What are you teaching your children when they’re not actually in school? Let’s limit this question to the immediate margins of the school day – how your kids get to and from school.
If they walk, if you walk with them, if you meet them part way, these are among the possible lessons:
· Climate change is serious. Reducing emissions matters.
· Reducing unnecessary energy use is good stewardship of the earth’s resources.
· Weather is both challenging and interesting and can be faced with ingenuity and pluck.
· There is nature and architecture to be observed and appreciated close at hand.
· Exercise - using your body - is important.
A walking pace is conducive to many things we find valuable if we can find the time and motivation to leave the car at home. The time and space between home and school can become more than an interval to be rushed past.

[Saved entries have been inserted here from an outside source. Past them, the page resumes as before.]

(** C4.  With a labeling file, no run computes or loads data costs or runs
    the optimiser; whenever patches are generated the graph carries exactly
    the labels of the file; a run that returns ends with those labels in the
    graph; and in every run each node holds the file's label for it or the
    label it had when the graph was built. *)
Theorem labeling_file_replaces_view_selection e conf mesh :
  loads e conf mesh → empty (labeling_file conf) = false →
  (CalculateDataCosts ∉ trace (run e).2) ∧
  (LoadDataCosts ∉ trace (run e).2) ∧
  (ViewSelection ∉ trace (run e).2) ∧
  (∀ labeling, GenerateTexturePatches labeling ∈ trace (run e).2 →
               labeling = env_labeling e) ∧
  ((run e).1 = Ret () → labels (graph (run e).2) = env_labeling e) ∧
  (∀ j, labels (graph (run e).2) !! j = env_labeling e !! j ∨
        labels (graph (run e).2) !! j = labels (built_graph mesh) !! j).
Proof.
  intros Hloads Hfile. rewrite (run_labeling_file e conf mesh Hloads Hfile).
  case_bool_decide as Hcount.
  { split_and!.
    - intros Hin. by trace_cases Hin.
    - intros Hin. by trace_cases Hin.
    - intros Hin. by trace_cases Hin.
    - intros labeling Hin. by trace_cases Hin.
    - done.
    - intros j. by right. }
  destruct (first_rejected _ _) as [k|] eqn:Hfirst.
  { split_and!.
    - intros Hin. by trace_cases Hin.
    - intros Hin. by trace_cases Hin.
    - intros Hin. by trace_cases Hin.
    - intros labeling Hin. by trace_cases Hin.
    - done.
    - intros j. simpl. apply first_rejected_Some in Hfirst as [(bad & Hbad & _) _].
      apply lookup_lt_Some in Hbad.
      destruct (decide (j < k)) as [Hlt|Hge]; [left|right].
      + destruct (lookup_lt_is_Some_2 (env_labeling e) j) as [label Hj]; [lia|].
        rewrite Hj. apply (store_labels_lookup_inside _ 0 _ j).
        * by rewrite lookup_take_lt.
        * simpl. lia.
      + apply store_labels_lookup_outside. rewrite length_take_le by lia. lia. }
  assert (labels (store_labels (env_labeling e) 0 (built_graph mesh)) = env_labeling e)
    as Hlabels by (by apply store_labels_all).
  split_and!.
  - intros Hin. by trace_cases Hin.
  - intros Hin. by trace_cases Hin.
  - intros Hin. by trace_cases Hin.
  - intros labeling Hin. trace_cases Hin; injection Hin as ->;
      by rewrite graph_labeling_labels.
  - done.
  - intros j. left. simpl. by rewrite Hlabels.
Qed.

(** C10.  The transfer of a labeling file into the graph is not atomic.
    The count is checked before any label is written: on a wrong count the
    run exits with the graph as it was built.  The range is checked label by
    label between the writes: when the count is right and the first label
    greater than the number of views is at index [k], the run exits with
    the labels of the file stored in the nodes before [k] and with the
    nodes from [k] on untouched. *)
Theorem label_transfer_not_atomic e conf mesh :
  loads e conf mesh → empty (labeling_file conf) = false →
  (length (env_labeling e) ≠ num_nodes (built_graph mesh) →
   (run e).1 = Exited EXIT_FAILURE ∧ graph (run e).2 = built_graph mesh) ∧
  (∀ k bad,
     length (env_labeling e) = num_nodes (built_graph mesh) →
     env_labeling e !! k = Some bad → (N.of_nat (env_num_views e) < bad)%N →
     Forall (λ label, (label ≤ N.of_nat (env_num_views e))%N) (take k (env_labeling e)) →
     (run e).1 = Exited EXIT_FAILURE ∧
     (∀ j, j < k → labels (graph (run e).2) !! j = env_labeling e !! j) ∧
     (∀ j, k ≤ j → labels (graph (run e).2) !! j = labels (built_graph mesh) !! j)).
Proof.
  intros Hloads Hfile. rewrite (run_labeling_file e conf mesh Hloads Hfile). split.
  - intros Hcount. by rewrite bool_decide_eq_true_2.
  - intros k bad Hcount Hbad Habove Hbefore.
    rewrite bool_decide_eq_false_2 by (by intros ?).
    assert (first_rejected (env_num_views e) (env_labeling e) = Some k) as ->.
    { apply first_rejected_Some. split.
      - exists bad. split; [done|]. by apply rejected_spec.
      - eapply Forall_impl; [exact Hbefore|]. intros label. by rewrite rejected_false. }
    apply lookup_lt_Some in Hbad. simpl. split_and!; [done|..].
    + intros j Hlt.
      destruct (lookup_lt_is_Some_2 (env_labeling e) j) as [label Hj]; [lia|].
      rewrite Hj. apply (store_labels_lookup_inside _ 0 _ j).
      * by rewrite lookup_take_lt.
      * simpl. lia.
    + intros j Hge. apply store_labels_lookup_outside.
      rewrite length_take_le by lia. lia.
Qed.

Walking to and from school can become the time kids might find talking about their day to come or what had happened to them that day in school to be a natural thing. Without the distraction of video games or playing or the other things kids want to get to, these moments could become a time for them to connect with their parents.
Walking and talking function together to both relax the mind and stimulate it in ways that are not stressful. And as the world moves by at a walking pace, you see the colors and textures and lines and much more that fit into to our evolutionary receptors.
Walking also means not having to concentrate on how your car and all the other cars must avoid colliding. And you get yourself out of that steel bubble for a change.
I have no illusions that walking to and from school is the easier way or always possible. But it could easily become quality time you and your children spend together, apart from the exercise. And in a better world, parents waiting together on a sheltered patio for their kids to come out of school, instead of idling alone in their cars, could perhaps come to take the place of some of the time spent in PTO meetings. Perhaps the principal could join them from time to time.
There wouldn’t need to be much additional time involved in walking instead of driving. And with not too much imagination, the time and spaces between school and home could become the kind of parental and educational time parents want anyway, taking place along the sidewalk, a better form of multi-tasking. A chauffer role could be replaced with something much better. And add in the time not spent working to pay for gas and other portions of car expenses, and one begins to see that there are ways of making walking work.
Imagine for yourself what might come to replace that line of cars that circles every school in town. And even if you find it necessary to drive, what if you parked your car several blocks away. You could make a game of it to see just where in between you and your kids would meet after school.
Take a few steps in a walking direction and see what happens.
We and our kids have something to learn by walking more - and while walking more.